I have a golden who is almost 7 years, she was first diagnosed at age 4y 5m, has had 3 relapses since, each time longer regimen of prednisone. I'm looking for other treatment, started her with acupuncture, 1 session so far, haven't seen any results. Is your Golden still doing well?


----------



## goldenmamafl

maryds56 said:


> I have a golden who is almost 7 years, she was first diagnosed at age 4y 5m, has had 3 relapses since, each time longer regimen of prednisone. I'm looking for other treatment, started her with acupuncture, 1 session so far, haven't seen any results. Is your Golden still doing well?


I moved my dog to a cooling holistic diet, grain free, no vaccinations, just heartworm meds only, natural flea and tick killer after the third relapse. Also moved her medication to Atopica and she is doing well except that she suffered major muscle atrophy after all the rounds of pred so her hips are shot. She's only 4, was diagnosed at 14 months. Once I get in a better financial situation I plan on adding regular physical therapy and acupuncture for her hips and her jaw muscles. I can only financially manage her special diet and meds at the moment because my other golden is special needs as well.


----------



## maryds56

goldenmamafl said:


> I moved my dog to a cooling holistic diet, grain free, no vaccinations, just heartworm meds only, natural flea and tick killer after the third relapse. Also moved her medication to Atopica and she is doing well except that she suffered major muscle atrophy after all the rounds of pred so her hips are shot. She's only 4, was diagnosed at 14 months. Once I get in a better financial situation I plan on adding regular physical therapy and acupuncture for her hips and her jaw muscles. I can only financially manage her special diet and meds at the moment because my other golden is special needs as well.

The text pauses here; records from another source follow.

Lemma filter_out_other (name other : string) (rows : list User) :
  other <> name ->
  filter (fun r => String.eqb (username r) other)
    (filter (fun r => negb (String.eqb (username r) name)) rows)
  = filter (fun r => String.eqb (username r) other) rows.
Proof.
  intros Hne. induction rows as [|r rows IH]; [reflexivity|]. simpl.
  destruct (String.eqb (username r) name) eqn:E; simpl.
  - apply String.eqb_eq in E.
    replace (String.eqb (username r) other) with false; [exact IH|].
    symmetry. apply String.eqb_neq. congruence.
  - now rewrite IH.
Qed.

(** What a successful [delete] does to the world. *)
Lemma delete_ok (name : string) (w w' : World) :
  delete name w = (Ok true, w') ->
  exists rows,
    store w = Reachable rows /\
    store w' = Reachable (filter (fun r => negb (String.eqb (username r) name)) rows) /\
    settings w' = settings w /\ utcnow w' = utcnow w /\ utc_offset w' = utc_offset w.
Proof.
  unfold delete. run. unfold select_where. run. unfold log_call, set_store. cbn [store].
  destruct (store w) as [rows|] eqn:Es; [|discriminate].
  destruct (scalar_one_or_none _) as [[r|]|x]; cbn [store]; rewrite ?Es; try discriminate.
  intros [= <-]. exists rows. cbn. auto.
Qed.

(** X11. Deletion revokes. Once [delete] has removed a user, the directory no
    longer finds the name, every other name is found as before, and a token
    that names the deleted user, however well signed and far from expiry, is
    turned away by the refresh operation and makes session authentication
    answer anonymous. *)
Theorem delete_revokes_sessions (name : string) (w w' : World) :
  delete name w = (Ok true, w') ->
  get_by_username name w' = (Ok None, w') /\
  (forall other : string, other <> name ->
     fst (get_by_username other w') = fst (get_by_username other w)) /\
  (forall j, sub (jws_claims j) = Some name ->
     (exists m, refresh_token [Jws j] w' = (Raise (ValueError m), w')) /\
     (forall request, extract_token request w' = (Ok (Some [Jws j]), w') ->
                      get_current_user request w' = (Ok None, w'))).
Proof.
  intros Hd. apply delete_ok in Hd as (rows & Hs & Hs' & Hcfg & Hnow & Hoff).
  assert (get_by_username name w' = (Ok None, w')) as Hgone.
  { rewrite (get_by_username_rows name w' Hs'), filter_out_then_in. reflexivity. }
  split; [exact Hgone|]. split.
  - intros other Hne.
    rewrite (get_by_username_rows other w' Hs'), (get_by_username_rows other w Hs).
    cbn [fst]. now rewrite filter_out_other.
  - intros j Hsub. split.
    + destruct (refresh_token [Jws j] w') as [[ts|e] w''] eqn:Er.
      * exfalso.
        destruct (refresh_token_ok_inv _ _ Er)
          as (j' & name' & e & [= <-] & Hk & Ha & Ht & Hs2 & Hn & He & Hlt).
        rewrite (refresh_token_run j w' Hk Ha Ht Hs2 Hn He Hlt) in Er.
        rewrite Hsub in Hs2. injection Hs2 as <-.
        rewrite Hgone in Er. cbn [fst] in Er.
        destruct (_ <? _)%Z; discriminate.
      * pose proof (refresh_token_raise_world _ _ Er) as ->.
        destruct (refresh_token_raises _ _ Er) as (m & ->). eauto.
    + intros request He. rewrite (get_current_user_token _ He eq_refl).
      destruct (jwt_decode _ _ _ w') as [[c|x] w0] eqn:Ed; [|reflexivity].
      apply jwt_decode_ok in Ed as (j' & [= <-] & -> & _).
      destruct (_ || _); [reflexivity|]. rewrite Hsub. exact Hgone.
Qed.

(** X12. The cookie comes first. When the [access_token] cookie is not empty,
    [get_current_user] does not look at the headers: a cookie that does not
    decode makes the request anonymous even beside a good bearer header. *)
Theorem cookie_shadows_header (request : Request) (w : World) :
  truthy (cookies_get request "access_token") = true ->
  get_current_user request w
  = get_current_user (mkRequest (method request) (cookies request) []) w.
Proof.
  intros Hc. unfold get_current_user, extract_token, bind.
  replace (cookies_get (mkRequest (method request) (cookies request) []) "access_token")
    with (cookies_get request "access_token") by reflexivity.
  rewrite Hc. reflexivity.
Qed.

(** X13. No failure of the refresh route is anything but a 401 that carries the
    cause in its detail, and none changes the world; when the directory
    lookup raises for a good refresh token, the answer is that 401 with the
    lookup's own message in it. *)
Theorem refresh_route_failures (token : text) (w : World) :
  (forall e w', refresh_route token w = (Raise e, w') ->
                w' = w /\
                exists reason,
                  e = HTTPException 401 (Detail ("Не удалось обновить токен: " ++ reason))) /\
  (forall j name e x,
      token = [Jws j] ->
      jws_key j = SECRET_KEY (settings w) -> jws_alg j = ALGORITHM (settings w) ->
      typ (jws_claims j) = Some "refresh" -> sub (jws_claims j) = Some name -> name <> "" ->
      exp (jws_claims j) = Some e -> (utcnow w < e)%Z -> (utcnow w <= e + utc_offset w)%Z ->
      get_by_username name w = (Raise x, w) ->
      serve (refresh_route token) w
      = JSONResponse 401 (ErrorOf (Detail ("Не удалось обновить токен: " ++ exn_str x)))).
Proof.
  split.
  - intros e w'. unfold refresh_route, try_except.
    destruct (refresh_token token w) as [[ts|x] w0] eqn:Er; [discriminate|].
    pose proof (refresh_token_raise_world _ _ Er) as ->.
    destruct (refresh_token_raises _ _ Er) as (m & ->).
    revert Er. unfold refresh_token, try_except, any_exception.
    match goal with
    | |- (match ?x with _ => _ end) = _ -> _ => destruct x as [[ts0|e0] w1]
    end; [discriminate|].
    unfold throw. intros [= <- _]. cbn. intros [= <- <-]. eauto.
  - intros j name e x -> Hk Ha Ht Hs Hn He Hnow Hoff Hg.
    unfold serve, refresh_route, try_except.
    rewrite (refresh_token_run j w Hk Ha Ht Hs Hn He Hnow).
    replace (e + utc_offset w <? utcnow w)%Z with false by (symmetry; apply Z.ltb_ge; lia).
    rewrite Hg. reflexivity.
Qed.

(** X14. [GET /users/me] never answers with a profile: for a caller the session
    authenticates it looks the [User] object up as if it were a name, and
    for an anonymous caller it looks up [None]. *)
Theorem get_current_user_info_never_answers (request : Request) (w : World) :
  (forall info w', get_current_user_info request w <> (Ok info, w')) /\
  (forall caller w', get_current_user request w = (Ok (Some caller), w') ->
                     get_current_user_info request w = (Raise entity_lookup_failure, w)) /\
  (forall rows, get_current_user request w = (Ok None, w) -> store w = Reachable rows ->
                get_current_user_info request w = (Raise not_found, w)).
Proof.
  assert (forall caller w', get_current_user request w = (Ok (Some caller), w') ->
          get_current_user_info request w = (Raise entity_lookup_failure, w)) as Hauth.
  { intros caller w' Hg.
    pose proof (@get_by_username_world_of_current _ _ _ _ _ Hg) as (-> & rows & Hs).
    unfold get_current_user_info. unfold bind at 1. rewrite Hg. cbn [pyval_of].
    unfold get_user_by_username, get_by_username, select_username, select_where,
      entity_lookup_failure. run. rewrite Hs, filter_nothing.
    destruct bind_entity; reflexivity. }
  assert (forall w', get_current_user request w = (Ok None, w') ->
          forall info w'', get_current_user_info request w <> (Ok info, w'')) as Hanon.
  { intros w' Hg info w''. unfold get_current_user_info. unfold bind at 1. rewrite Hg.
    cbn [pyval_of].
    unfold get_user_by_username, get_by_username, select_username, select_where. run.
    destruct (store w'); [rewrite filter_nothing|]; discriminate. }
  split; [|split].
  - intros info w'.
    destruct (get_current_user request w) as [[[caller|]|e] w0] eqn:Eg.
    + rewrite (Hauth _ _ eq_refl). discriminate.
    + now apply (Hanon w0 eq_refl).
    + unfold get_current_user_info. unfold bind at 1. rewrite Eg. discriminate.
  - exact Hauth.
  - intros rows Hg Hs. unfold get_current_user_info. unfold bind at 1. rewrite Hg.
    cbn [pyval_of].
    unfold get_user_by_username, get_by_username, select_username, select_where. run.
    rewrite Hs, filter_nothing. reflexivity.
Qed.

I also use an all natural flea & tick & reasonably priced , 3 ingredients, geranium oil, wintergreen oil & lastly almond oil, I get it from Dr. Mercola website, Dr Karen Becker, who is a veterinarian who practices holistic medicine offers numerous tips. My vet referred me to a local vet that does acupuncture, that, along with a daily regimen of Vitamin B complex, Ester C , vitamin E with tocopherols & Fish oil seem to be helping my golden immensely, she too had weakness in her hind legs & back after being on Prednisone. She is on lowest dose now & our goal is to get her off of it completely. We remain hopeful.


----------



## 3 goldens

I have never heard of this disease and know nothing about it, but I do want to say I am sorry you sweet much loved dogs are going thru this. You are right to avoid any vax if possible. back in April 2002, I took my 2 1/2 year old golden girl in for her annual vax. it was Good Friday and I was the last one and spent some time talking to my vet--we are in a small town and he had come here 5 years earlier and we had gotten to be good friends. But by this time his reputation was fast growing and he even had clients bringing their dogs and cats out from Corpus Christi. So he was busy and we didn't have the time to chat like we had when he first came here.

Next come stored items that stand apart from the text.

(** * decky-terminal: the [Terminal] session of py_modules/decky_terminal/terminal.py

    A shallow embedding of the [Terminal] class: the object's attributes are a
    record, the operating system, the event loop and the websocket transport
    are a second record (the world), and every method is a function in a
    state-and-exception monad.  A raised Python exception keeps the mutations
    made before it, so the monad returns the state in both outcomes. *)

From Stdlib Require Import ZArith Lia.
From Stdlib Require Import Strings.Byte.
From stdpp Require Import base decidable option list gmap strings pretty.

Local Open Scope Z_scope.

(* set_solver clears hypotheses by generated names. *)
#[local] Set Warnings "-clear-no-such-hyp".

(** ** Bytes *)

#[global] Instance byte_eq_dec : EqDecision byte := Byte.byte_eq_dec.

(** A Python [bytes] value. *)
Abbreviation bytes := (list byte).

(** ** Exceptions and the monad *)

(** The exception classes the methods can meet; all of them derive from
    [Exception], so a bare [except Exception] catches each one. *)
Inductive exn :=
| AttributeError   (* reading an attribute that was never assigned *)
| KeyError         (* os.environ lookup of a missing key *)
| OSError          (* os.close / os.read / os.write / ioctl on a bad descriptor *)
| StructError      (* struct.pack of a value outside the format's range *)
| TypeError        (* await applied to a value that is not awaitable *)
| ValueError       (* list.index of an absent element *)
| ConnectionClosed (* websockets: send/recv on a closed connection *).

#[global] Instance exn_eq_dec : EqDecision exn.
Proof. solve_decision. Defined.

Inductive res (A : Type) :=
| Ok (a : A)
| Raise (e : exn).
Arguments Ok {A} a.
Arguments Raise {A} e.

Section Monad.
Context {S : Type}.

Definition M (A : Type) : Type := S → res A * S.

Definition ret {A} (a : A) : M A := λ s, (Ok a, s).
Definition raise {A} (e : exn) : M A := λ s, (Raise e, s).
Definition bind {A B} (m : M A) (k : A → M B) : M B :=
  λ s, match m s with
       | (Ok a, s') => k a s'
       | (Raise e, s') => (Raise e, s')
       end.
Definition get : M S := λ s, (Ok s, s).
Definition modify (f : S → S) : M unit := λ s, (Ok tt, f s).

(** [try: body except <class>: handler]; [catches] says which exceptions
    belong to the class named in the [except] clause. *)
Definition try_except {A} (body : M A) (catches : exn → bool)
    (handler : exn → M A) : M A :=
  λ s, match body s with
       | (Ok a, s') => (Ok a, s')
       | (Raise e, s') => if catches e then handler e s' else (Raise e, s')
       end.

Well, hubby and I had planned to go to the Good Friday Service at church, but due to my having yakked with Rickey and then got home and we were hungry, I decided to skip church and started working on supper. Our kitchen and livingroom is partially separated by a bar and I was at the bar mixing salad and I saw KayCee sit down behind the recliner (it's back was to the bar) then get up and run down the hall, head and tail down. She sat down for a few seconds, then ran back and got behind the recliner, She did a repeat and when she returned to the recliner that time I went around to check her and as I reached I could feel the heat. I also saw her eyes were swollen almost shut and it looked like she had pencil erasers under the skin all over her snout.

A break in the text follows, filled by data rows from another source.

Definition client_revoke_invitation (client : ptr) (id : Z) : M Z :=
  l <- gets (fun w => invitations_head (the_client client w)) ;;
  match find_node_by_id l id with
  | None => ret (-1)
  | Some source_node =>
    let inv := Some (invitation source_node) in
    g <- inv_get_game inv ;;
    if bool_decide (g <> None) then ret (-1)
    else
      source <- inv_get_source inv ;;
      if bool_decide (source <> Some client) then ret (-1)
      else
        r <- client_remove_invitation (Some client) inv ;;
        if r =? -1 then ret (-1)
        else
          target <- inv_get_target inv ;;
          target_id <- client_remove_invitation target inv ;;
          if target_id =? -1 then ret (-1)
          else
            let revoked_pkt := make_packet JEUX_REVOKED_PKT 0 in
            let revoked_pkt := with_pkt_id target_id revoked_pkt in
            r <- client_send_packet target revoked_pkt None ;;
            if r =? -1 then ret (-1) else ret 0
  end.

Definition client_decline_invitation (client : ptr) (id : Z) : M Z :=
  l <- gets (fun w => invitations_head (the_client client w)) ;;
  match find_node_by_id l id with
  | None => ret (-1)
  | Some target_node =>
    let inv := Some (invitation target_node) in
    g <- inv_get_game inv ;;
    if bool_decide (g <> None) then ret (-1)
    else
      target <- inv_get_target inv ;;
      if bool_decide (target <> Some client) then ret (-1)
      else
        r <- client_remove_invitation target inv ;;
        if r =? -1 then ret (-1)
        else
          source <- inv_get_source inv ;;
          source_id <- client_remove_invitation source inv ;;
          if source_id =? -1 then ret (-1)
          else
            let declined_pkt := make_packet JEUX_DECLINED_PKT 0 in
            let declined_pkt := with_pkt_id source_id declined_pkt in
            r <- client_send_packet source declined_pkt None ;;
            if negb (r =? 0) then ret (-1) else ret 0
  end.

(** [source->invitations_head]; with a NULL source, on which the C code
    faults, there is no list to search. *)
Definition list_of (client : option ptr) : M (list INVITATION_NODE) :=
  match client with
  | None => ret []
  | Some c => gets (fun w => invitations_head (the_client c w))
  end.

Ran and got the thermometer and I I got back and laid her down I could her stomach was one fire endgine red thick hive. Her temp was just under 107, which is lethal. Called me vet, got his answering service and they said they would contact him at once. While waiting we wrapped her in a wet towel and poured cool--not cold--water over the towel. and bathed her feet with alcohol. It seemed forever, but was only a few minutes and our vet's wife called and said he had called her from church and told her to call us and tell us to get KayCee to the hospital , which is only a tick over a mile from our house. Got there and he had injections ready and we stayed until her temp went down to 103. Told me to take it every 15 to 30 minutes and if it started climbing, call him. But it didn't./

He was pretty sure it was the lepto that caused the reaction. She had never had a problem with any of her ax in the pasty. But he decided to be on the safe side, no more vax except law required rabies and even then he bucked our town law. Texas said rabies vax every 3 years, but leaves it up to each county and city to make their own law and at the time our city was every year. But he only gave her one every 3 years for the rest of her life.

THEN I made the grave error of switching my much loved Hunter (KayCee's ;littermate and my avatar) from the monthly pill to the 6 month injection, ProHeart6 and it killed him Oct. 2003 at age 4 years, 2 months. Ten moths later the FDA made them pull it because of the high number of deaths and reactions. It was off the market for 4 years being reformulated and is back, but I will never use it.

So I learned to avoid as much as possible. Dogs here HAVE to have heart guard prevention year round. We have had to put on mosquito spray while duck hunting in Dec. and Jan. So we have n o choice. But I avoid all I can. Our 112 1/2 yer old golden girl had her rabies vax 2 months ago and had a bad seizure just under 48 hours later. No proof it was related, she had had had one once before, a year ago and we don't remember details or anything different at that time except possibly that followed a Bravest tablet.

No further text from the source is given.